Ed eccomi qua a condividere con voi una delizia da far leccare i baffi. Si sa che questo è il giusto periodo della nascita di deliziosi funghi, tra i quali il re dei funghi: il porcino reale. Dalle mie parti ne stanno nascendo davvero a palate e si fa una grande fatica a cercarli, questo pomeriggio mi sembrava di essere in un percorso di guerra, in mezzo ai cespugli scalando la montagna, su e giù per distese ripide e scoscese, ma poi che grande soddisfazione quando li cucini in svariati modi.

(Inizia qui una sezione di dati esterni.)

Set Default Proof Using "Type".
Open Scope string_scope.
Open Scope nat_scope.

(** ** Python values *)

Definition ref := nat.   (* identity of an instance object *)
Definition mid := nat.   (* a module of the program *)
Definition fid := nat.   (* the code of a user function *)

(** Classes.  The built-in classes the module relies on are named; every
    other class, built-in or user defined, is a [CUser]. *)
Inductive cid : Type :=
| CObject
| CBaseException
| CException
| CModuleType
| CNoneType
| CUser (n : nat).

Global Instance cid_eq_dec : EqDecision cid.
Proof. solve_decision. Defined.

(** How a function stored in a class namespace binds when it is reached
    through an attribute access. *)
Inductive fkind : Type := Plain | ClassMethod | StaticMethod.

#[warnings="-register-all"]
Inductive pyval : Type :=
| VNone
| VBool (b : bool)
| VInt (n : Z)
| VFloat (repr : string)            (* a float, identified by its [repr] *)
| VStr (s : string)                 (* text *)
| VBytes (s : string)               (* a byte string *)
| VTuple (l : list pyval)
| VList (l : list pyval)
| VDict (kv : list (string * pyval)) (* text keys, in insertion order *)
| VObj (c : cid) (r : ref)          (* instance [r] of class [c] *)
| VClass (c : cid)
| VModule (m : mid)
| VFunc (k : fkind) (f : fid)
| VMethod (f : fid) (self : pyval). (* a bound method *)

(** ** Exceptions and the evaluation monad *)

(** A raised exception: the name of its class and its argument (for an
    exception object raised by foreign code, the object itself). *)
Record exn : Type := Exn { exn_type : string; exn_value : pyval }.

Definition KeyError (k : pyval) : exn := Exn "KeyError" k.
Definition TypeError (msg : string) : exn := Exn "TypeError" (VStr msg).
Definition AttributeError (name : string) : exn := Exn "AttributeError" (VStr name).

Inductive result (A : Type) : Type :=
| Ok (a : A)
| Raise (x : exn).
Arguments Ok {A} a.
Arguments Raise {A} x.
Lemma of_pairs_wf ps :
  forallb (fun kv => json_wf (snd kv)) ps = true ->
  json_wf (JDict (Dict.of_pairs ps)) = true.
Proof.
  intros Hps. unfold Dict.of_pairs, Dict.update.
  assert (Hgen : forall acc : list (string * json),
             NoDup (Dict.keys acc) ->
             forallb (fun kv => json_wf (snd kv)) acc = true ->
             json_wf (JDict (fold_left
                               (fun a kv => Dict.set (fst kv) (snd kv) a)
                               ps acc)) = true).
  { induction ps as [|[k v] r IH]; intros acc Hnd Hacc.
    - simpl. rewrite Hacc, andb_true_r. now apply NoDup_nodupb.
    - simpl in Hps. apply andb_true_iff in Hps. destruct Hps as [Hv Hr].
      simpl. apply (IH Hr).
      + now apply dict_set_nodup.
      + now apply dict_set_forallb. }
  apply Hgen; [constructor | reflexivity].
Qed.

Lemma scan_number_int s v rest :
  scan_number s = POk v rest -> exists z, v = JInt z.
Proof.
  unfold scan_number. destruct s as [|c r]; [discriminate|].
  destruct (Ascii.eqb c "-").
  - destruct (starts_with _ _); [discriminate|].
    destruct (scan_digits r); simpl; intros H; inversion H; eauto.
  - destruct (scan_digits (c :: r)); simpl; intros H; inversion H; eauto.
Qed.
(** X1. The extraction succeeds exactly on a reply that is a dict whose
    ["expenses"] is absent, a list of records, or an empty dict or string:
    then it stores a filtered list and leaves the rest of the state alone.
    On any other reply (no dict, a number or null for the expenses, one
    item that is no record) it stores nothing and only records an
    extraction error. *)
Theorem extraction_outcome {RT : Runtime} (s : ExpenseState) :
  if well_shaped (raw_data s)
  then exists items,
         extract_other_expenses_node s = set_expense_items items s /\
         Filtered items
  else exists e,
         extract_other_expenses_node s =
         set_error (Some ("Extraction error: " ++ exn_str e)) s.
Proof.
  pose proof (extract_body_well_shaped s) as H.
  unfold extract_other_expenses_node.
  destruct (well_shaped (raw_data s)); cbn [negb] in H.
  - destruct (extract_body s) as [e|s'] eqn:Hb; [discriminate|].
    unfold extract_body in Hb.
    destruct (py_get _ _ _) as [e|v]; cbn [bind] in Hb; [discriminate|].
    destruct (py_iter v) as [e|exps]; cbn [bind] in Hb; [discriminate|].
    destruct (filter_m is_relevant exps) as [e|keep] eqn:Hf;
      cbn [bind ret] in Hb; [discriminate|].
    injection Hb as <-. exists keep. split; [reflexivity|].
    now apply filter_m_Forall in Hf.
  - destruct (extract_body s) as [e|s']; [|discriminate]. now exists e.
Qed.

(** ** Beyond the claims: letter case and the two keyword lists *)

Lemma lower_app (a b : string) : lower (a ++ b) = lower a ++ lower b.
Proof. induction a as [|c a IH]; simpl; congruence. Qed.

(** X2. A record whose category text holds one of the five keywords in
    any mix of upper and lower case, anywhere in the text, is kept by the
    extraction's test. *)
Theorem keyword_in_any_case {RT : Runtime}
    (r : dict) (pre word post : string) :
  lookup "category" r = Some (PStr (pre ++ word ++ post)) ->
  In (lower word) key_categories ->
  is_relevant (PDict r) = inr true.
Proof.
  intros Hcat Hkw. rewrite is_relevant_record. f_equal.
  apply relevantb_iff. exists (lower word). split; [exact Hkw|].
  unfold label_of, dict_get. rewrite Hcat. cbn [py_str].
  rewrite !lower_app. now exists (lower pre), (lower post).
Qed.

Lemma item_label_inr {RT : Runtime} (exp : pyval) (label : string) :
  category_label exp = inr label -> item_label exp = label.
Proof. unfold item_label. now intros ->. Qed.

(** X3. The keyword list of the extraction and the keyword lists of the
    three sums agree: an item passes the extraction's test if and only if
    its label passes the test of at least one bucket, so no stored item is
    left out of every sum and no dropped record would have been counted. *)
Theorem kept_iff_some_bucket {RT : Runtime} (exp : pyval) (b : bool) :
  is_relevant exp = inr b ->
  (b = true <->
   exists key cond, In (key, cond) bucket_tests /\ cond (item_label exp) = true).
Proof.
  unfold is_relevant. destruct (category_label exp) as [e|label] eqn:Hl;
    unfold bind, ret; [discriminate|].
  intros H. rewrite (item_label_inr exp label Hl).
  assert (Hb : b = any_keyword key_categories label) by congruence.
  clear H. rewrite Hb, key_categories_buckets, !orb_true_iff. split.
  - intros [[H|H]|H].
    + exists "auditor_fees", is_auditor. split; [cbn; auto | exact H].
    + exists "legal_and_professional_charges", is_legal_prof.
      split; [cbn; auto | exact H].
    + exists "travel_and_administrative_expenses", is_travel_admin.
      split; [cbn; auto | exact H].
  - intros [key [cond [[Hin|[Hin|[Hin|[]]]] Hc]]]; injection Hin as _ <-; auto.
Qed.

(** ** Beyond the claims: when the calculation succeeds *)

Lemma num_add_float_value (acc : number) (x : float) :
  sum_value acc = true ->
  exists y, num_add acc (NFloat x) = inr (NFloat y).
Proof.
  destruct acc as [[| |]|a]; try discriminate; intros _.
  - now exists (float_add (S754_zero false) x).
  - now exists (float_add a x).
Qed.
(** C2: a response that is not usable gets the error object with its
    rating from generateSharePayload, and the error object from
    generateComparePayload whichever side it stands on. *)
Theorem unusable_is_never_shared (now : Date) (r other : Response.t)
    (includePercentiles : bool) :
  Reliability.isUsable (Response.reliability r) = false ->
  generateSharePayload now r includePercentiles
  = ShareFailure
      (ShareError.mk "Response quality too low to share"
         (Reliability.overallRating (Response.reliability r)))
  /\ generateComparePayload now r other
     = CompareFailure
         (CompareError.mk "One or both profiles have insufficient quality")
  /\ generateComparePayload now other r
     = CompareFailure
         (CompareError.mk "One or both profiles have insufficient quality").
Proof.
  intros Hbad. unfold generateSharePayload, generateComparePayload.
  rewrite Hbad. simpl. rewrite orb_true_r. repeat split.
Qed.

(** C2 on the stored response rated poor, alone and against a usable
    one. *)
Lemma unusable_is_never_shared_sample :
  generateSharePayload 0 Sample.mallory true
  = ShareFailure (ShareError.mk "Response quality too low to share" "poor")
  /\ generateComparePayload 0 Sample.mallory Sample.alice
     = CompareFailure
         (CompareError.mk "One or both profiles have insufficient quality")
  /\ generateComparePayload 0 Sample.alice Sample.mallory
     = CompareFailure
         (CompareError.mk "One or both profiles have insufficient quality").
Proof.
  exact (unusable_is_never_shared 0 Sample.mallory Sample.alice true eq_refl).
Defined.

Giorni fa vi parlai del delizioso aceto balsamico Giuseppe Giusti postando una facilissima ricetta, oggi invece ne condividerò con voi un'altra con i funghi porcini utilizzando l'aceto Riccardo Giusti, che è estremamente denso grazie alle uve tardive, la lenta cottura dei mosti e l'invecchiamento nei barili dell'antica acetaia di famiglia . E' dolce, corposo e morbido al palato.
Ho realizzato un contorno di funghi porcini, in un letto di rucola selvatica, con un filo d'olio, grana a scaglie e il buonissimo RICCARDO GIUSTI.
Che delizia, il Riccardo Giusti è ancora più buono del classico Giuseppe Giusti, lo userei ovunque, trovo anche questo molto delicato ma più gustoso, non so definire il gusto gradevolissimo perchè non è descrivibile, ma solo da provare. Ho il terrore che finisca, non riuscirei più a utilizzare ormai il mio vecchio aceto, che poi di aceto ha solo il nome. Chi prova questo ne assapora la differenza che è notevolissima.
Ringrazio ancora di cuore l'azienda per questa opportunità, è stato per me un immenso piacere e onore aver collaborato con un'azienda che continua le tradizioni nel tempo e a cui auguro ancora moltissimi premi nobel!